ABD Elçisi Terel’e Göre Ermeni Olayları ve II. Abdülhamid

II. Abdülhamid’in iktidarı döneminde, Anadolu’da isyan çıkaran Ermeni terör örgütleri Osmanlı Devleti’nin başını ağrıtmaya başladılar. Anadolu’da çıkardıkları isyanların Avrupa kamuoyunda yeteri kadar yankı bulmadığını düşünen Ermeniler, bu defa İstanbul’da büyük çaplı terör eylemleri düzenlediler. En nihayetinde ise II. Abdülhamid’e bombalı bir suikast girişiminde bulundular.

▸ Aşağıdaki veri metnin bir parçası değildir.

(** The five ways a call can go. *)
Lemma generate_cases (E : Env) (self : ElevenLabsService.t) (text : string)
    cache_dir path w :
  let cd := cache_dir_of self cache_dir in
  let p := path_join E cd (audio_path_of E self text path) in
  let req := request_of E self text in
  let failed e fs :=
    (Raise (with_context ElevenLabsService.synthesis_failure e),
     {| trace := trace w ++ [EvConvert req; error_api e]; files := fs |}) in
  ElevenLabsService.generate_from_text E self text cache_dir path w =
  match get_cached_result E (ElevenLabsService.build_input_data E self text) cd (files w) with
  | Some r => (Ok r, w)
  | None =>
      match text_to_speech_convert E req with
      | Raise e => failed e (files w)
      | Ok g =>
          match gen_error g with
          | Some e => failed e (files w)
          | None =>
              match open_wb_error E p (files w) with
              | Some e => failed e (files w)
              | None =>
                  match write_error E p (concat (gen_chunks g)) with
                  | Some (e, n) =>
                      failed e (<[p := take n (concat (gen_chunks g))]>
                                  (files w))
                  | None =>
                      (Ok {| input_text := text;
                             input_data := ElevenLabsService.build_input_data E self text;
                             original_audio := audio_path_of E self text path |},
                       {| trace := trace w ++ [EvConvert req];
                          files := <[p := concat (gen_chunks g)]> (files w) |})
                  end
              end
          end
      end
  end.
Proof.
  intros cd p req failed. subst cd p req failed.
  destruct (get_cached_result E
              (ElevenLabsService.build_input_data E self text)
              (cache_dir_of self cache_dir) (files w)) as [r|] eqn:Hcache.
  { by apply generate_hit. }
  unfold ElevenLabsService.generate_from_text, self_get_cached_result.
  unfold bind at 1. unfold cache_dir_of, audio_path_of, request_of in *.
  destruct cache_dir, path; simpl in *; rewrite Hcache;
    unfold client_text_to_speech_convert, bytes_join, open_wb, f_write;
    py_unfold;
    (destruct (text_to_speech_convert E _) as [g|e]; simpl;
     [|trace_norm; reflexivity]);
    (destruct (gen_error g) as [e|]; simpl; [trace_norm; reflexivity|]);
    (destruct (open_wb_error E _ (files w)) as [e|]; simpl;
     [trace_norm; reflexivity|]);
    (destruct (write_error E _ (concat (gen_chunks g))) as [[e n]|]; simpl;
     trace_norm; by rewrite insert_insert_eq).
Qed.

Section SynthesisOutcomes.
Import ElevenLabsService.
Context (E : Env) (self : t) (text : string).

(** X5.  When the remote call raises, or the audio stream raises while
    it is read, no file is created or changed: the stream is read to its
    end before the destination is opened.  The trace gains the request
    and the logged error, and the call raises the generic failure. *)
Theorem remote_failure_writes_nothing cache_dir path w e :
  get_cached_result E (build_input_data E self text)
    (cache_dir_of self cache_dir) (files w) = None ->
  (text_to_speech_convert E (request_of E self text) = Raise e \/
   exists g, text_to_speech_convert E (request_of E self text) = Ok g /\
             gen_error g = Some e) ->
  exists w',
    generate_from_text E self text cache_dir path w
    = (Raise (with_context synthesis_failure e), w') /\
    files w' = files w /\
    trace w' = trace w ++ [EvConvert (request_of E self text); error_api e].
Proof.
  intros Hmiss Hfail. rewrite generate_cases. cbv zeta. rewrite Hmiss.
  destruct Hfail as [Hc | (g & Hc & Hg)]; rewrite Hc; [|rewrite Hg];
    by eexists.
Qed.
(** X10.  The image serializer marks image required: a body without it,
    when the request is not partial, is a validation error and nothing is
    written.  Whatever it accepts, it hands on the image alone: no other
    attribute, no tags and no ingredients. *)
Theorem image_serializer_reads_image_only partial data db :
  (∀ f, f ∈ RecipeImageSerializer.Meta_extra_required → f ∈ required) →
  (data_fields data !! "image" = None →
   to_internal_value accepts required RecipeImageSerializer.Meta_fields
     RecipeImageSerializer.Meta_read_only_fields false data db
   = Raise ValidationError db) ∧
  (∀ vd db',
     to_internal_value accepts required RecipeImageSerializer.Meta_fields
       RecipeImageSerializer.Meta_read_only_fields partial data db
     = Return vd db' →
     vd_tags vd = None ∧ vd_ingredients vd = None ∧
     (∀ k, is_Some (vd_fields vd !! k) → k = "image") ∧
     vd_fields vd !! "image" = data_fields data !! "image").
Proof.
  intros Hreq. split.
  - intros Hnone. unfold to_internal_value.
    rewrite bool_decide_eq_true_2; [done|].
    intros Hnil.
    assert ("image" ∈ filter (λ f, f ∈ writable RecipeImageSerializer.Meta_fields
                                      RecipeImageSerializer.Meta_read_only_fields ∧
                                   data_fields data !! f = None) required) as Hin.
    { apply list_elem_of_filter. split_and!; [|done|].
      - apply (bool_decide_unpack _). vm_compute. exact I.
      - apply Hreq, list_elem_of_here. }
    rewrite Hnil in Hin. by apply not_elem_of_nil in Hin.
  - intros vd db'. unfold to_internal_value.
    destruct (negb partial && _); [done|]. destruct (bool_decide _); [|done].
    intros [= <- <-]. simpl.
    assert (∀ k, k ∈ writable RecipeImageSerializer.Meta_fields
                   RecipeImageSerializer.Meta_read_only_fields → k = "image") as Hw.
    { intros k Hk. vm_compute in Hk. by apply list_elem_of_singleton in Hk. }
    split_and!.
    + done.
    + done.
    + intros k [v [_ [Hk _]]%map_lookup_filter_Some]. by apply Hw.
    + destruct (data_fields data !! "image") as [v|] eqn:E.
      * apply map_lookup_filter_Some. split; [done|]. simpl. split.
        -- apply (bool_decide_unpack _). vm_compute. exact I.
        -- apply (bool_decide_unpack _). vm_compute. exact I.
      * apply map_lookup_filter_None. by left.
Qed.

End SerializerFacts.

Module TestHelperFacts.
Import TestHelpers.

Lemma create_recipe_some user params :
  validated [] (mkValidated None None params) →
  create_recipe user params
  = Some (Recipe_objects_create (<["user" := VUser user]> (params ∪ defaults))).
Proof.
  intros Hval%validated_no_user. simpl in Hval. unfold create_recipe. cbv zeta.
  destruct (decide _) as [[v Hv]|]; [|done].
  apply lookup_union_Some_raw in Hv as [Hv|[_ Hv]]; [congruence|].
  vm_compute in Hv. discriminate Hv.
Qed.
(** [RegisterDone2(2)] on the toy server: the same server, now open. *)
Lemma operations_keep_identity_witness :
  exists t s',
    exec (@run_operation toy_suite toy_lib (OpServe (Server_RegisterDone2 2)))
      toy_new [] = Some (tt, t, s', []) /\
    Server.pk s' = 20 /\ Server.id s' = 0 /\ Server.regDone s' = true.
Proof.
  destruct (exec (@run_operation toy_suite toy_lib (OpServe (Server_RegisterDone2 2)))
              toy_new []) as [[[[[] t] s'] ins]|] eqn:E;
    [|vm_compute in E; discriminate].
  assert (ins = []) as -> by (vm_compute in E; congruence).
  exists t, s'. split; [reflexivity|].
  destruct (exec_sound _ _ _ _ _ _ _ E) as [[sp Hs] Hc].
  destruct (@operations_keep_identity toy_suite toy_lib _ t _ sp toy_new s' Hs)
    as [_ (_ & _ & Hid & _ & _ & Hpk & _)].
  { eapply chained_mono; [|exact Hc]. intros a b ->. by repeat split. }
  split; [by rewrite Hpk|]. split; [by rewrite Hid|].
  clear -E. vm_compute in E. injection E as _ <-. reflexivity.
Defined.

(** ** Writing the shuffled pairs back *)

Lemma upto_S (n : nat) : upto (Z.of_nat (S n)) = upto (Z.of_nat n) ++ [Z.of_nat n].
Proof.
  unfold upto. rewrite !Nat2Z.id, seq_S, map_app. reflexivity.
Qed.

Section RepackProps.
Context `{L : Lib}.

Lemma repack_row Xbars decs (i : nat) upload (n : nat) out :
  foldl (fun upload j =>
           upload ← upload;
           Xbar ← at_index Xbars j;
           x ← at_index Xbar (Z.of_nat i);
           BC1 ← store upload.(UpBlock.BC1) j (MarshalPoint x);
           dec ← at_index decs j;
           d ← at_index dec (Z.of_nat i);
           BC2 ← store upload.(UpBlock.BC2) j (MarshalPoint d);
           Ok (UpBlock.mk BC1 BC2))
        (Ok upload) (upto (Z.of_nat n)) = Ok out ->
  length (UpBlock.BC1 out) = length (UpBlock.BC1 upload) /\
  length (UpBlock.BC2 out) = length (UpBlock.BC2 upload) /\
  (forall j : nat, (j < n)%nat ->
     exists Xbar x dec d,
       Xbars !! j = Some Xbar /\ Xbar !! i = Some x /\
       decs !! j = Some dec /\ dec !! i = Some d /\
       UpBlock.BC1 out !! j = Some (MarshalPoint x) /\
       UpBlock.BC2 out !! j = Some (MarshalPoint d)) /\
  (forall j : nat, (n <= j)%nat ->
     UpBlock.BC1 out !! j = UpBlock.BC1 upload !! j /\
     UpBlock.BC2 out !! j = UpBlock.BC2 upload !! j).
Proof.
  revert out. induction n as [|n IH]; intros out.
  { intros [= <-]. repeat split; auto. intros j Hj. lia. }
  rewrite upto_S, foldl_app. cbn [foldl].
  intros (mid & Hmid & Hstep)%bind_Ok.
  destruct (IH _ Hmid) as (Hl1 & Hl2 & Hlow & Hhigh).
  apply bind_Ok in Hstep as (Xbar & HX%at_index_Ok & Hstep).
  apply bind_Ok in Hstep as (x & Hx%at_index_Ok & Hstep).
  apply bind_Ok in Hstep as (BC1 & [Hr1 ->]%store_Ok & Hstep).
  apply bind_Ok in Hstep as (dec & Hdec%at_index_Ok & Hstep).
  apply bind_Ok in Hstep as (d & Hd%at_index_Ok & Hstep).
  apply bind_Ok in Hstep as (BC2 & [Hr2 ->]%store_Ok & [= <-]).
  rewrite index_of_nat in HX. rewrite index_of_nat in Hx.
  rewrite index_of_nat in Hdec. rewrite index_of_nat in Hd. rewrite Nat2Z.id. cbn.
  unfold len in Hr1, Hr2.
  split; [by rewrite length_insert|]. split; [by rewrite length_insert|]. split.
  - intros j Hj. destruct (decide (j = n)) as [->|Hne].
    + exists Xbar, x, dec, d. rewrite !list_lookup_insert_eq by lia. auto 10.
    + destruct (Hlow j) as (Xb & x' & dc & d' & ? & ? & ? & ? & ? & ?); [lia|].
      exists Xb, x', dc, d'. rewrite !list_lookup_insert_ne by done. auto 10.
  - intros j Hj. rewrite !list_lookup_insert_ne by lia. apply Hhigh. lia.
Qed.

II. Abdülhamid, iktidarının büyük bir kısmında Ermeni meselesi ile uğraşmak zorunda kalmıştı. Fakat bu konuda taviz vermeye kesinlikle yanaşmadı. Padişah, meselenin aldığı siyasi boyutun farkındaydı. Bu sebeple içerde Ermenilerin terör faaliyetlerine yönelik sıkı tedbirler alırken, dışarıda da Batı kamuoyunu bilgilendirme yoluna gitti. Zaman zaman yabancı ülkelerin elçilerini ve gazetecilerini Yıldız Sarayı’na davet edip onlara Osmanlı Devleti’nin ve kendisinin Ermeni meselesine bakış açısını anlattı. Anlattıklarının da yabancı ülkelerin gazetelerinde yayınlanmasını sağlamaya çalıştı.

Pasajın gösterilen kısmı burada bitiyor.